Application of triple-probe microdialysis for fast pharmacokinetic/pharmacodynamic evaluation of dopamimetic activity of drug candidates in the rat brain

Abstract

The technique of microdialysis utilizing three simultaneously implanted probes in the anaesthetized rat enables monitoring of pharmacokinetic (PK) profiles of a tested drug both in blood (1st probe) and brain (2nd probe) compartments and the pharmacodynamic (PD) response of neurotransmitters (3rd probe) released into, or accumulating within the brain extracellular fluid (ECF). In the present study, the PK/PD characteristics of cocaine (psychostimulant, strong abuse potential) and methylphenidate (dopamimetic drug without reinforcing properties) and two novel NeuroSearch (NS) drug candidates, NS-A and NS-B, were examined in blood and brain microdialysates from the anaesthetized rats. The extracellular levels of dopamine (DA) were monitored in the striatum or prefrontal cortex. The NS-A compound entered the brain ECF at a slightly slower rate then methylphenidate; however, both compounds showed about the same effect on the speed of accumulation of extracellular DA concentrations, which gradually increased to about 450% of the basal, predrug levels at the end of the sampling period (180 min). The NS-B compound showed more rapid PK profiles than those observed after methylphenidate and NS-A. The concentrations of NS-B reached the maximal values already 40 min after its administration, while at that time, the corresponding DA values were still unchanged. In fact, the increase in DA concentrations was about two times slower when compared to that of methylphenidate or NS-A-drugs. Faster kinetics of NS-B and its delayed effect on extracellular DA suggests that this compound is metabolized to an active intermediate product, which itself exerts stronger dopamimetic activity in the rat prefrontal cortex that the original NS-B substance.
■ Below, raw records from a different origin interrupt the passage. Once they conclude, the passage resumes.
(* ===== verification/ConfChangeText.v ===== *)
(** * Configuration changes as text (src/proto/src/confchange.rs)

    [parse_conf_change] and [stringify_conf_change].  A Rust string is the list
    of its Unicode code points; what the code uses of [str] and of the decimal
    form of a [u64] is written out here. *)
From Stdlib Require Import Ascii.
From S2P Require Import Prelude Errors Eraftpb ProtoConf.

Abbreviation Str := (list N).

(** A string literal. *)
Definition lit (s : string) : Str := N_of_ascii <$> String.list_ascii_of_string s.

Module Text.
(** *** Characters *)

(** [char::is_whitespace]: the White_Space property. *)
Definition is_whitespace (c : N) : bool :=
  (9 <=? c) && (c <=? 13) || (c =? 32) || (c =? 133) || (c =? 160) || (c =? 5760)
  || (8192 <=? c) && (c <=? 8202) || (c =? 8232) || (c =? 8233) || (c =? 8239) || (c =? 8287) || (c =? 12288).

(** [char::is_ascii_whitespace]. *)
Definition is_ascii_whitespace (c : N) : bool :=
  (c =? 9) || (c =? 10) || (c =? 12) || (c =? 13) || (c =? 32).

(** [char::len_utf8]. *)
Definition len_utf8 (c : N) : N :=
  if c <? 128 then 1 else if c <? 2048 then 2 else if c <? 65536 then 3 else 4.

(** [char::to_digit(10)]. *)
Definition to_digit (c : N) : option N := if (48 <=? c) && (c <=? 57) then Some (c - 48) else None.

(** *** Strings *)

(** [str::len], in bytes. *)
Definition byte_len (s : Str) : N := foldr (λ c n, len_utf8 c + n) 0 s.

Fixpoint drop_while (p : N → bool) (s : Str) : Str :=
  match s with
  | c :: s' => if p c then drop_while p s' else s
  | [] => []
  end.

(** [str::trim]. *)
Definition trim (s : Str) : Str :=
  reverse (drop_while is_whitespace (reverse (drop_while is_whitespace s))).

Fixpoint split (p : N → bool) (s : Str) : list Str :=
  match s with
  | [] => [[]]
  | c :: s' =>
    if p c then [] :: split p s'
    else match split p s' with
         | t :: ts => (c :: t) :: ts
         | [] => [[c]]
         end
  end.

(** [str::split_ascii_whitespace]. *)
Definition split_ascii_whitespace (s : Str) : list Str := filter (.≠ []) (split is_ascii_whitespace s).

(** *** Numbers *)

(** [IntErrorKind], the kinds a [u64] has. *)
Inductive ParseIntError : Type := Empty | InvalidDigit | PosOverflow.

Definition describe (e : ParseIntError) : Str :=
  match e with
  | Empty => lit "cannot parse integer from empty string"
  | InvalidDigit => lit "invalid digit found in string"
  | PosOverflow => lit "number too large to fit in target type"
  end.

Fixpoint parse_digits (result : N) (s : Str) : res ParseIntError N :=
  match s with
  | [] => Ok result
  | c :: s' =>
    match to_digit c with
    | None => Err InvalidDigit
    | Some x =>
      if u64_max <? result * 10 then Err PosOverflow
      else if u64_max <? result * 10 + x then Err PosOverflow
      else parse_digits (result * 10 + x) s'
    end
  end.

(** [<u64 as FromStr>::from_str]: a leading plus sign is accepted. *)
Definition parse_u64 (s : Str) : res ParseIntError N :=
  match s with
  | [] => Err Empty
  | [43] | [45] => Err InvalidDigit
  | 43 :: s' => parse_digits 0 s'
  | _ => parse_digits 0 s
  end.

Fixpoint show_digits (fuel : nat) (n : N) (acc : Str) : Str :=
  match fuel with
  | 0%nat => acc
  | S fuel' =>
    let acc := (48 + n mod 10) :: acc in
    if n <? 10 then acc else show_digits fuel' (n / 10) acc
  end.

(** [Display] of a [u64], which has at most twenty digits. *)
Definition show_u64 (n : N) : Str := show_digits 20 n [].
End Text.

Module ConfChangeText.
Import Text.

Definition change_char (ty : ConfChangeType) : N :=
  match ty with
  | AddNode => 118
  | AddLearnerNode => 108
  | RemoveNode => 114
  | AddWitness => 119
  end.

(** The body of the loop of [parse_conf_change]. *)
Definition parse_token (tok : Str) : res Str ConfChangeSingle :=
  if byte_len tok <? 2 then Err (lit "unknown token " ++ tok)
  else match tok with
  | [] => Err (lit "unknown token " ++ tok)
  | c :: chars =>
    match (if c =? 118 then Some AddNode
           else if c =? 108 then Some AddLearnerNode
           else if c =? 114 then Some RemoveNode
           else if c =? 119 then Some AddWitness
           else None) with
    | None => Err (lit "unknown token " ++ tok)
    | Some ty =>
      match parse_u64 chars with
      | Ok id => Ok (new_conf_change_single id ty)
      | Err e => Err (lit "parse token " ++ tok ++ lit " fail: " ++ describe e)
      end
    end
  end.

Fixpoint parse_tokens (toks : list Str) : res Str (list ConfChangeSingle) :=
  match toks with
  | [] => Ok []
  | tok :: toks' => cc ← parse_token tok; ccs ← parse_tokens toks'; Ok (cc :: ccs)
  end.

Definition parse_conf_change (s : Str) : res Str (list ConfChangeSingle) :=
  let s := trim s in
  if bool_decide (s = []) then Ok [] else parse_tokens (split_ascii_whitespace s).

Definition show_change (cc : ConfChangeSingle) : Str :=
  change_char (ccs_change_type cc) :: show_u64 (ccs_node_id cc).

Definition stringify_conf_change (ccs : list ConfChangeSingle) : Str :=
  concat (imap (λ i cc, (if (0 <? i)%nat then [32] else []) ++ show_change cc) ccs).
End ConfChangeText.

Import Text ConfChangeText.

(** ** Strings *)

Lemma drop_while_stop p s : (∀ c, head s = Some c → p c = false) → drop_while p s = s.
Proof. destruct s as [|c s]; intros Hp; simpl; [done|]. by rewrite (Hp c). Qed.

Lemma trim_id s : (∀ c, head s = Some c → is_whitespace c = false) →
  (∀ c, last s = Some c → is_whitespace c = false) → trim s = s.
Proof.
  intros Hh Hl. unfold trim. rewrite (drop_while_stop _ s) by done.
  rewrite drop_while_stop; [apply reverse_involutive|]. by rewrite head_reverse.
Qed.

Lemma split_plain p t : Forall (λ c, p c = false) t → split p t = [t].
Proof. induction 1 as [|c t Hc _ IH]; simpl; [done|]. by rewrite Hc, IH. Qed.

Lemma split_sep p t c s : Forall (λ c, p c = false) t → p c = true → split p (t ++ c :: s) = t :: split p s.
Proof. intros Ht Hc. induction Ht as [|d t Hd _ IH]; simpl; [by rewrite Hc|]. by rewrite Hd, IH. Qed.

(** ** Numbers *)

Definition is_digit (c : N) : Prop := 48 ≤ c ≤ 57.

Lemma to_digit_Some c : is_digit c → to_digit c = Some (c - 48).
Proof. intros [? ?]. unfold to_digit. by rewrite !(proj2 (N.leb_le _ _)) by done. Qed.

(** The number that digits spell after [r]. *)
Definition spells (r : N) (s : Str) : N := foldl (λ r c, r * 10 + (c - 48)) r s.

Lemma spells_ge s r : r ≤ spells r s.
Proof.
  revert r. induction s as [|c s IH]; intros r; simpl; [done|].
  change (r ≤ spells (r * 10 + (c - 48)) s). specialize (IH (r * 10 + (c - 48))). lia.
Qed.

Lemma parse_digits_Ok s r : Forall is_digit s → spells r s ≤ u64_max → parse_digits r s = Ok (spells r s).
Proof.
  intros Hs. revert r. induction Hs as [|c s Hc _ IH]; intros r Hle; simpl; [done|].
  change (spells r (c :: s)) with (spells (r * 10 + (c - 48)) s) in Hle.
  pose proof (spells_ge s (r * 10 + (c - 48))). rewrite (to_digit_Some c Hc).
  rewrite !(proj2 (N.ltb_ge _ _)) by lia. by apply IH.
Qed.

Lemma parse_digits_bound s r n : r ≤ u64_max → parse_digits r s = Ok n → n ≤ u64_max.
Proof.
  revert r. induction s as [|c s IH]; intros r Hr; simpl; [intros [= <-]; done|].
  destruct (to_digit c) as [x|]; [|done]. destruct (N.ltb_spec u64_max (r * 10)) as [|_]; [done|].
  destruct (N.ltb_spec u64_max (r * 10 + x)) as [|Hle]; [done|]. by apply IH.
Qed.

Lemma show_digits_spec fuel n acc : (0 < fuel)%nat → n < 10 ^ N.of_nat fuel →
  ∃ ds, show_digits fuel n acc = ds ++ acc ∧ Forall is_digit ds ∧ ds ≠ [] ∧ spells 0 ds = n.
Proof.
  revert n acc. induction fuel as [|fuel IH]; intros n acc Hf Hn; [lia|].
  pose proof (N.mod_lt n 10 ltac:(done)) as Hm. pose proof (N.div_mod' n 10) as Hdm. cbn [show_digits].
  destruct (N.ltb_spec n 10) as [Hlt|Hge].
  - rewrite N.mod_small by done. exists [48 + n]. split_and!; [done| |done|unfold spells; simpl; lia].
    constructor; [unfold is_digit; lia|done].
  - assert (n / 10 < 10 ^ N.of_nat fuel) as Hd.
    { apply N.Div0.div_lt_upper_bound. by rewrite Nat2N.inj_succ, N.pow_succ_r' in Hn. }
    revert Hm Hdm. generalize (n mod 10). intros d Hm Hdm.
    destruct (IH (n / 10) ((48 + d) :: acc)) as (ds & -> & Hds & Hne & Hv); [|done|].
    { destruct fuel; [simpl in Hn; lia|lia]. }
    exists (ds ++ [48 + d]). split_and!; [by rewrite <-app_assoc| |by destruct ds|].
    + apply Forall_app. split; [done|]. constructor; [unfold is_digit; lia|done].
    + unfold spells in *. rewrite foldl_app, Hv. cbn [foldl]. lia.
Qed.

Lemma show_u64_spec n : n ≤ u64_max →
  Forall is_digit (show_u64 n) ∧ show_u64 n ≠ [] ∧ spells 0 (show_u64 n) = n.
Proof.
  intros Hn. destruct (show_digits_spec 20 n []) as (ds & E & Hds & Hne & Hv); [lia| |].
  - unfold u64_max in Hn. change (10 ^ N.of_nat 20) with 100000000000000000000. lia.
  - unfold show_u64. rewrite E, app_nil_r. done.
Qed.

Lemma parse_u64_digits s : Forall is_digit s → s ≠ [] → parse_u64 s = parse_digits 0 s.
Proof.
  intros Hs Hne. destruct Hs as [|c s [H1 H2] Hs]; [done|]. unfold parse_u64.
  destruct c as [|p]; [lia|].
  do 7 (destruct p as [p|p|]; try lia; try done).
Qed.

Lemma parse_show_u64 n : n ≤ u64_max → parse_u64 (show_u64 n) = Ok n.
Proof.
  intros Hn. destruct (show_u64_spec n Hn) as (Hd & Hne & Hv).
  rewrite parse_u64_digits, parse_digits_Ok, Hv; by rewrite ?Hv.
Qed.

Lemma parse_u64_bound s n : parse_u64 s = Ok n → n ≤ u64_max.
Proof.
  assert (∀ t, parse_digits 0 t = Ok n → n ≤ u64_max) as Hp by (intros t; by apply parse_digits_bound).
  unfold parse_u64. intros E. repeat (case_match; try done; eauto).
Qed.

(** ** Changes *)

Definition valid_change (cc : ConfChangeSingle) : Prop := ccs_node_id cc ≤ u64_max.

Lemma digit_plain c : is_digit c → is_whitespace c = false ∧ is_ascii_whitespace c = false.
Proof.
  intros [? ?]. unfold is_whitespace, is_ascii_whitespace.
  rewrite !orb_false_iff, !andb_false_iff, !N.leb_gt, !N.eqb_neq. lia.
Qed.

Lemma char_plain ty : is_whitespace (change_char ty) = false ∧ is_ascii_whitespace (change_char ty) = false.
Proof. by destruct ty. Qed.

Lemma show_change_plain cc : valid_change cc →
  Forall (λ c, is_whitespace c = false ∧ is_ascii_whitespace c = false) (show_change cc).
Proof.
  intros (Hd & _ & _)%show_u64_spec. constructor; [apply char_plain|]. eapply Forall_impl; [done|apply digit_plain].
Qed.

Lemma byte_len_length s : len s ≤ byte_len s.
Proof.
  induction s as [|c s IH]; [done|]. rewrite len_cons. cbn [byte_len foldr]. fold (byte_len s).
  assert (1 ≤ len_utf8 c) by (unfold len_utf8; repeat case_match; lia). lia.
Qed.

Lemma parse_show_change cc : valid_change cc → parse_token (show_change cc) = Ok cc.
Proof.
  intros Hv. destruct (show_u64_spec _ Hv) as (_ & Hne & _). unfold parse_token, show_change.
  rewrite (proj2 (N.ltb_ge _ _)).
  - rewrite parse_show_u64 by done. by destruct cc as [[] n].
  - etrans; [|apply byte_len_length]. rewrite len_cons. destruct (show_u64 (ccs_node_id cc)); [done|]. rewrite len_cons. lia.
Qed.

(** The changes after the first, each with its separator. *)
Definition stringify_rest (ccs : list ConfChangeSingle) : Str := concat ((λ cc, 32 :: show_change cc) <$> ccs).

Lemma stringify_cons cc ccs : stringify_conf_change (cc :: ccs) = show_change cc ++ stringify_rest ccs.
Proof.
  unfold stringify_conf_change, stringify_rest. simpl. rewrite <-(imap_const (λ cc, 32 :: show_change cc) ccs).
  done.
Qed.

Lemma split_stringify cc ccs : valid_change cc → Forall valid_change ccs →
  split is_ascii_whitespace (show_change cc ++ stringify_rest ccs) = show_change <$> (cc :: ccs).
Proof.
  intros Hv Hs. revert cc Hv. induction Hs as [|d ccs Hd _ IH]; intros cc Hv.
  - change (stringify_rest []) with (@nil N). rewrite app_nil_r. apply split_plain.
    eapply Forall_impl; [by apply show_change_plain|naive_solver].
  - change (stringify_rest (d :: ccs)) with (32 :: show_change d ++ stringify_rest ccs).
    rewrite split_sep; [by rewrite (IH d Hd)| |done]. eapply Forall_impl; [by apply show_change_plain|naive_solver].
Qed.

Lemma stringify_last cc ccs : valid_change cc → Forall valid_change ccs →
  ∀ c, last (show_change cc ++ stringify_rest ccs) = Some c → is_whitespace c = false.
Proof.
  intros Hv Hs c Hc. assert (∀ d, valid_change d → last (show_change d) = Some c → is_whitespace c = false) as Hd.
  { intros d Hd E. apply last_Some in E as [l E]. pose proof (show_change_plain d Hd) as Hp. rewrite E in Hp.
    apply Forall_app in Hp as [_ [? _]%Forall_singleton]. done. }
  destruct ccs as [|d ccs _] using rev_ind; [unfold stringify_rest in Hc; simpl in Hc; rewrite app_nil_r in Hc; eauto|].
  apply Forall_app in Hs as [_ Hs]. rewrite Forall_singleton in Hs. apply (Hd d); [done|].
  assert (stringify_rest (ccs ++ [d]) = stringify_rest ccs ++ 32 :: show_change d) as E.
  { unfold stringify_rest. rewrite fmap_app, concat_app. cbn. by rewrite app_nil_r. }
  rewrite E, app_assoc, last_app_cons in Hc. exact Hc.
Qed.

Lemma parse_tokens_show ccs : Forall valid_change ccs → parse_tokens (show_change <$> ccs) = Ok ccs.
Proof. induction 1 as [|cc ccs Hv _ IH]; [done|]. rewrite fmap_cons. cbn [parse_tokens]. by rewrite parse_show_change, IH. Qed.

Lemma filter_shown (ccs : list ConfChangeSingle) : filter (.≠ []) (show_change <$> ccs) = show_change <$> ccs.
Proof. induction ccs as [|cc ccs IH]; [done|]. rewrite fmap_cons, filter_cons_True by done. by rewrite IH. Qed.

Lemma parse_stringify ccs : Forall valid_change ccs → parse_conf_change (stringify_conf_change ccs) = Ok ccs.
Proof.
  intros Hs. destruct ccs as [|cc ccs]; [done|]. inv Hs. unfold parse_conf_change. rewrite stringify_cons, trim_id.
  - rewrite bool_decide_false by done. unfold split_ascii_whitespace. rewrite split_stringify by done.
    rewrite filter_shown. apply parse_tokens_show. by constructor.
  - intros c [= <-]. apply char_plain.
  - by apply stringify_last.
Qed.

Lemma parse_tokens_valid toks ccs : parse_tokens toks = Ok ccs → Forall valid_change ccs.
Proof.
  revert ccs. induction toks as [|tok toks IH]; intros ccs; cbn [parse_tokens]; [intros [= <-]; done|].
  intros (cc & Hc & (ccs' & Hs & [= <-])%res_bind_Ok)%res_bind_Ok. constructor; [|by apply IH].
  unfold parse_token in Hc. destruct (byte_len tok <? 2); [done|]. destruct tok as [|c chars]; [done|].
  destruct (if c =? 118 then _ else _) as [ty|]; [|done]. destruct (parse_u64 chars) as [id|] eqn:E; [|done].
  injection Hc as <-. by eapply parse_u64_bound.
Qed.

(** ** Properties *)

(** C37: Configuration changes survive a trip through text: for every list of
    changes whose node ids are [u64]s, and only for those,
    [parse_conf_change] reads back exactly what [stringify_conf_change] writes;
    and whatever text it accepts, it reads the same changes again from their
    standard form. *)
Theorem conf_change_text_roundtrip (ccs : list ConfChangeSingle) :
  (parse_conf_change (stringify_conf_change ccs) = Ok ccs ↔ Forall (λ cc, ccs_node_id cc ≤ u64_max) ccs) ∧
  (∀ s, parse_conf_change s = Ok ccs → parse_conf_change (stringify_conf_change ccs) = Ok ccs).
Proof.
  assert (∀ s, parse_conf_change s = Ok ccs → Forall valid_change ccs) as Hv.
  { intros s. unfold parse_conf_change. case_bool_decide; [intros [= <-]; by constructor|]. apply parse_tokens_valid. }
  split; [split|]; eauto using parse_stringify.
Qed.

Example parse_sample : parse_conf_change (lit "v1 l+2  r3 w18446744073709551615 ") =
  Ok [new_conf_change_single 1 AddNode; new_conf_change_single 2 AddLearnerNode;
      new_conf_change_single 3 RemoveNode; new_conf_change_single u64_max AddWitness].
Proof. reflexivity. Qed.

Example parse_sample_errors :
  parse_conf_change (lit "v1 x2") = Err (lit "unknown token x2") ∧
  parse_conf_change (lit "v1 l") = Err (lit "unknown token l") ∧
  parse_conf_change (lit "v18446744073709551616") =
    Err (lit "parse token v18446744073709551616 fail: number too large to fit in target type") ∧
  parse_conf_change (lit "v-1") = Err (lit "parse token v-1 fail: invalid digit found in string").
Proof. by split_and!. Qed.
The present study illustrates the feasibility of triple-probe microdialysis to monitor the rate of extracellular accumulation of a drug candidate and DA levels in vivo and compare the resulting PK/PD profiles to those obtained for cocaine and methylphenidate. These measures may serve as initial neurochemical indicators of potential psychomimetic or reinforcing properties of the tested substances.